The game has been described by the developer as a "video game with no video" — its environment is rendered exclusively in sound via binaural audio, processed on-the-fly using The Papa Engine, a proprietary audio engine.

==Development==
The game was released originally in December 2010, with a fully re-written version released in April 2013 based on an entirely new engine. The sequel, Papa Sangre II, was released on Halloween 2013.
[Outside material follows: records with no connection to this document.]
(** C34: The views of a range of a file whose chunks are no manifests are in order and
    without overlap, and show at every offset of the range the chunk written last
    there, at the right place inside it, and nothing outside the range.  (The range ends
    before the largest offset, which stands for the whole file.) *)
Theorem views_newest sort_long fetchManifest depth cs offset size :
  Slices.sorts sort_long → (∀ c, c ∈ cs → chunk_ok c ∧ IsChunkManifest c = false) → distinct cs →
  0 ≤ offset → 0 ≤ size → offset + size < MaxInt64 →
  ∃ views, ViewFromChunks sort_long fetchManifest (S depth) cs offset size = Ok views
    ∧ ordered 0 views ∧ Forall view_ok views
    ∧ ∀ y, view_at views y = if decide (offset ≤ y < offset + size) then newest cs y else None.
Proof.
  intros Hsort Hok Hd Ho Hs Hlt. unfold MaxInt64 in Hlt.
  assert (add64 offset size = offset + size) as Hadd by (apply swrap_id; widths; lia).
  destruct (visibles_newest fetchManifest sort_long depth cs offset (offset + size) Hsort Hok Hd)
    as (vis & He & Hord & _ & Hal & Hv).
  unfold ViewFromChunks. rewrite Hadd, He. eexists. split; [reflexivity|].
  rewrite views_clip. assert (view_stop offset size = offset + size) as ->.
  { unfold view_stop, MaxInt64. rewrite Hadd, (decide_False (P := size = _)) by lia. by rewrite decide_False by lia. }
  destruct (views_ok 0 offset (offset + size) vis Hal Hord) as [Hvo _]; [lia..|].
  split_and!; [by apply views_ordered|done|]. intros y. rewrite views_at by done.
  case_decide; [|done]. by apply Hv.
Qed.

Lemma views_newest_witness :
  ∃ views, ViewFromChunks Slices.insertion_sort (λ _, Ok []) 1 ex_chunks 2 4 = Ok views
    ∧ ordered 0 views ∧ Forall view_ok views
    ∧ ∀ y, view_at views y = if decide (2 ≤ y < 2 + 4) then newest ex_chunks y else None.
Proof.
  apply (views_newest Slices.insertion_sort (λ _, Ok []) 0 ex_chunks 2 4);
    [apply ex_sorts|apply ex_ok|apply ex_ok|unfold MaxInt64; lia..].
Defined.

(** C32: Compaction keeps the content of a file of data chunks with distinct times: they
    are divided into those kept
    and the garbage, the kept ones show at every offset what all of them showed, and
    no offset of the file is served from a chunk with the file id of a garbage one. *)
Theorem compact_keeps_content sort_long fetchManifest depth cs :
  Slices.sorts sort_long → (∀ c, c ∈ cs → chunk_ok c ∧ IsChunkManifest c = false) → distinct cs →
  ∃ compacted garbage,
    CompactFileChunks sort_long fetchManifest (S depth) cs = Ok (compacted, garbage)
    ∧ compacted ++ garbage ≡ₚ cs
    ∧ (∀ y, newest compacted y = newest cs y)
    ∧ (∀ c y d, c ∈ garbage → newest cs y = Some d → c_id d ≠ FileId c)
    ∧ (∀ c, c ∈ compacted → ∃ y d, newest cs y = Some d ∧ c_id d = FileId c).
Proof. apply compact_spec. Qed.

Lemma compact_keeps_content_witness :
  ∃ compacted garbage,
    CompactFileChunks Slices.insertion_sort (λ _, Ok []) 1 ex_chunks = Ok (compacted, garbage)
    ∧ compacted ++ garbage ≡ₚ ex_chunks
    ∧ (∀ y, newest compacted y = newest ex_chunks y)
    ∧ (∀ c y d, c ∈ garbage → newest ex_chunks y = Some d → c_id d ≠ FileId c)
    ∧ (∀ c, c ∈ compacted → ∃ y d, newest ex_chunks y = Some d ∧ c_id d = FileId c).
Proof.
  apply (compact_keeps_content Slices.insertion_sort (λ _, Ok []) 0 ex_chunks);
    [apply ex_sorts|apply ex_ok|apply ex_ok].
Defined.

(** Adding a chunk to resolved intervals agrees with resolving all chunks again: on
    the range the intervals were resolved for, both show the same chunk at the same
    place at every offset, whether the chunk is newer or older than those it meets. *)
Theorem merge_agrees sort_long cs c a b :
  Slices.sorts sort_long → (∀ c', c' ∈ cs ++ [c] → chunk_ok c') → distinct (cs ++ [c]) →
  0 ≤ a → b < 2 ^ 63 →
  let merged := MergeIntoVisibles (readResolvedChunks sort_long cs a b)
                  (max a (Offset c)) (min b (chunk_stop c)) c in
  ordered 0 merged ∧ ∀ y, a ≤ y < b →
    view_at merged y = view_at (readResolvedChunks sort_long (cs ++ [c]) a b) y.
Proof.
  intros Hsort Hok Hd Ha Hb.
  assert (∀ c, c ∈ cs → chunk_ok c) as Hok' by (intros; apply Hok; set_solver).
  assert (distinct cs) as Hd' by (eapply sublist_chunks; [by apply sublist_inserts_r|done|done]).
  destruct (read_resolved sort_long cs a b Hsort Hok' Hd') as (H1 & H2 & H3 & H4).
  destruct (read_resolved sort_long (cs ++ [c]) a b Hsort Hok Hd) as (_ & _ & _ & H5).
  destruct (merge_visibles_shows cs a b c (readResolvedChunks sort_long cs a b)) as [(Ho & _ & _ & Hv) _];
    [done|done|apply Hok; set_solver| |done|].
  - split_and!; [done|done| |].
    + intros y d Hy. rewrite H4 in Hy. pose proof (newest_spec (live cs a b) y) as Hs.
      rewrite Hy in Hs. destruct Hs as (c' & Hc' & Hcov & -> & _). exists c'. eauto using live_sub.
    + intros y Hy. by rewrite H4, newest_live.
  - split; [done|]. intros y Hy. by rewrite Hv, H5, newest_live.
Qed.

Lemma merge_agrees_witness :
  let c := ex_chunk 4 2 6 6 in
  let merged := MergeIntoVisibles (readResolvedChunks Slices.insertion_sort (take 2 ex_chunks) 0 8)
                  (max 0 (Offset c)) (min 8 (chunk_stop c)) c in
  ordered 0 merged ∧ ∀ y, 0 ≤ y < 8 →
    view_at merged y = view_at (readResolvedChunks Slices.insertion_sort (take 2 ex_chunks ++ [c]) 0 8) y.
Proof.
  apply (merge_agrees Slices.insertion_sort (take 2 ex_chunks) (ex_chunk 4 2 6 6) 0 8);
    [apply ex_sorts| |unfold distinct; decided|lia|lia].
  rewrite <- Forall_forall. repeat constructor; cbn; lia.
Defined.
End ChunkClaims.

(** ** An open file *)
Module OpenFile.
Import ChunkClaims.

Section file.
Context (sort_long : (Point → Point → Z) → list Point → list Point).
Context (fetchManifest : FileChunk → res (list FileChunk)).
Context (fetch : ChunkView → Z → Z → bytes * option go_error) (isRandomMode : Z → bool).

(** The groups of sections an open file with the data chunks [cs] can have: its
    chunks are set when it is opened, then chunks are added by writes, in between
    reads and seeks of any range. *)
Inductive opened : list FileChunk → ChunkGroup → Prop :=
  | opened_set cs data g :
      data_chunks fetchManifest cs = Ok data → SetChunks fetchManifest cs = Ok g → opened data g
  | opened_add cs g c : opened cs g → opened (cs ++ [c]) (AddChunk sort_long g c)
  | opened_read cs g readers fileSize buff offset :
      opened cs g →
      opened cs (ReadDataAt sort_long fetch isRandomMode readers g fileSize buff offset).1
  | opened_seek cs g offset fileSize whence :
      opened cs g → opened cs (doSearchChunks sort_long g offset fileSize whence).1.

Lemma opened_ok cs g :
  Slices.sorts sort_long → opened cs g → (∀ c, c ∈ cs → chunk_ok c) → distinct cs → group_ok cs g.
Proof.
  intros Hsort. induction 1 as [cs data g Hdata Hset|cs g c _ IH|cs g readers fs buff off _ IH|cs g o f w _ IH];
    intros Hok Hd.
  - unfold SetChunks in Hset. rewrite Hdata in Hset. injection Hset as <-. by apply (place_all sort_long).
  - destruct (sublist_chunks cs (cs ++ [c])) as [??]; [by apply sublist_inserts_r|done|done|].
    apply AddChunk_ok; auto.
  - apply ReadDataAt_keeps; auto.
  - apply search_keeps; auto.
Qed.

(** C22: Whatever chunks of distinct modification times have been set and added and
    whatever ranges have been read and seeked before, a read of an open file whose chunks
    end within it and can be fetched returns as many bytes as the buffer and the rest of
    the file allow, each the byte of the chunk written last there or zero where there is
    none, over one section or several, read one after the other or in parallel.  At or
    past the end it reads nothing and reports the end of the file.  Before it, a read
    within one section reports the end exactly when it reaches it and the section has
    chunks, a parallel read of several sections never does, and any read reports no other
    error.  The range must not enter a section that starts behind the end of the file
    ([behind_the_end]). *)
Theorem open_file_read content readers cs g fileSize buff offset :
  Slices.sorts sort_long → fetches fetch content → opened cs g →
  (∀ c, c ∈ cs → chunk_ok c ∧ chunk_stop c ≤ fileSize) → distinct cs →
  0 ≤ offset → offset + zlen buff ≤ 2 ^ 61 →
  (offset < fileSize → (offset + zlen buff - 1) / SectionSize * SectionSize ≤ fileSize) →
  ∃ g' buff' ts err, let n := Z.max 0 (Z.min (zlen buff) (fileSize - offset)) in
    ReadDataAt sort_long fetch isRandomMode readers g fileSize buff offset = (g', (buff', n, ts, err))
    ∧ (if decide (offset < fileSize) then read_error fileSize buff offset readers g err else err = Some EOF)
    ∧ zlen buff' = zlen buff
    ∧ ∀ i, 0 ≤ i < n → buff' !! Z.to_nat i = Some (file_byte content cs (offset + i)).
Proof.
  intros Hsort Hf Hop Hok Hd H0 Hmax Hend. pose proof (zlen_nonneg buff) as Hb0.
  destruct (decide (offset < fileSize)) as [Hlt|Hge].
  - rewrite Z.max_r by lia. apply ReadDataAt_spec; auto. apply opened_ok; [done|done|by intros; apply Hok|done].
  - unfold ReadDataAt. rewrite decide_True by lia. exists g, buff, 0, (Some EOF). cbv zeta.
    rewrite Z.max_l by lia. split_and!; [done|done|done|]. intros. lia.
Qed.
End file.

(** A file whose chunks cross into the second section, read while they are added. *)
Definition ex_fetch (v : ChunkView) (off len : Z) : bytes * option go_error :=
  ((λ i, (i + default 0 (head (cv_FileId v))) mod 256) <$> seqZ off len, None).
Definition ex_content (i : bytes) (off : Z) : Z := (off + default 0 (head i)) mod 256.
Definition ex_big : list FileChunk :=
  [ex_chunk 1 0 (SectionSize + 6) 5; ex_chunk 2 (SectionSize - 3) 4 7].

Lemma open_file_read_witness :
  let sort := @Slices.insertion_sort Point in
  let g0 := foldl place_chunk ∅ (take 1 ex_big) in
  let g1 := (ReadDataAt sort ex_fetch (λ _, false) 16 g0 (SectionSize + 6) (zeros 4) 2).1 in
  let g2 := AddChunk sort g1 (ex_chunk 2 (SectionSize - 3) 4 7) in
  ∃ g' buff' ts err, let n := Z.max 0 (Z.min 12 (SectionSize + 6 - (SectionSize - 5))) in
    ReadDataAt sort ex_fetch (λ _, false) 16 g2 (SectionSize + 6) (zeros 12) (SectionSize - 5)
      = (g', (buff', n, ts, err))
    ∧ read_error (SectionSize + 6) (zeros 12) (SectionSize - 5) 16 g2 err
    ∧ zlen buff' = 12
    ∧ ∀ i, 0 ≤ i < n → buff' !! Z.to_nat i = Some (file_byte ex_content ex_big (SectionSize - 5 + i)).
Proof.
  apply (open_file_read Slices.insertion_sort (λ _, Ok []) ex_fetch (λ _, false) ex_content 16 ex_big
    _ (SectionSize + 6) (zeros 12) (SectionSize - 5)).
  - apply ex_sorts.
  - intros v off len _ _ _. done.
  - apply (opened_add _ _ _ _ (take 1 ex_big)), opened_read.
    by apply (opened_set _ _ _ _ (take 1 ex_big)).
  - rewrite <- Forall_forall. unfold ex_big. repeat constructor; by vm_compute.
  - unfold distinct, ex_big. decided.
  - unfold SectionSize. lia.
  - by vm_compute.
  - by vm_compute.
Defined.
The developer had intended to use VoiceOver, an accessibility function on Apple’s iPhone, to help with user interface for those who need to play the game using that function. VoiceOver was not flexible enough to work at the same time as the sound engine, so after discussion with user testers the developer had to create a separate user interface for VoiceOver users, which encouraged them to turn VoiceOver on and off. The development team includes Paul Bennun, Ben Cave, Adam Hoyle of Do Tank Studios, Daniel Jones, Peter Law, Margaret Robertson, Nick Ryan and Tassos Stevens of Coney, with illustration by Sofiski. The team had also created its own 3D audio engine. Papa Sangre was inspired by Sangre Y Patatas. Somethin’ Else thought of pricing the game at £1.99, but Apple encouraged the team to raise the price. At launch, Papa Sangre was priced at £3.99.

==Plot==
The player character is dead and trapped in Papa Sangre’s kingdom in an afterlife filled with darkness, and needs to save the soul most precious to them trapped in the palace while avoiding a death from dangerous monsters.

==Features==
Papa Sangre is a thriller/horror game based only on binaural audio. Headphones are required to play. The player moves using foot buttons displayed on screen for each individual step and turns using a built in accelerometer or swiping across the wheel on the top half of the screen. If the player taps each button too fast, the character will fall. While traveling through the world, various sound effects are heard to guide the player. Using binaural audio, the player can determine which direction or how far or close objects are. There are a total of 25 levels to complete as the player tries to survive. The player must collect musical notes and reach the exit to proceed.

==Reception==

Papa Sangre received mixed reviews. The game was criticized for its high price and file size. Papa Sangre received an award for ‘Most Innovative Game’ at Mobile Gaming Awards in March 2011.

Aggregate score
| Aggregator | Score |
|---|---|
| Metacritic | 80/100 |

Review scores
| Publication | Score |
|---|---|
| Eurogamer | 7/10 |
| Gamezebo | 5/5 |
| IGN | 9/10 |
| TouchArcade | 3/5 |
| 148Apps | 5/5 |

==Sequel==
Papa Sangre II is the sequel to the survival horror audio game Papa Sangre. It was published by Playground Publishing B.V on October 31, 2013. The game has a rating of 92% on Metacritic based on nine critic reviews, making it the best-reviewed iOS game of 2013 by its metrics.

== Analysis ==
Audio only computer games – Papa Sangre
A Hugill, P Amelides - 2016
This article attempts to analyse the audio-only game Papa Sangre. It discusses the background to the analysis and the history of audio-only games, before concentrating upon Papa Sangre itself. It locates the game within the survival horror genre and explores how the gameplay operates from both a technical and player's point of view. It then locates the analysis within a field of film and game sound analysis, considering how audio-only games differ from videogames. It outlines several theoretical approaches to the typology of videogame sound, before proposing a hybrid approach that is more appropriate to audio-only games. It applies this to the sound world of Papa Sangre and analyses some captured gameplay. The essay concludes by suggesting a relationship between Papa Sangre and musical performance and composition.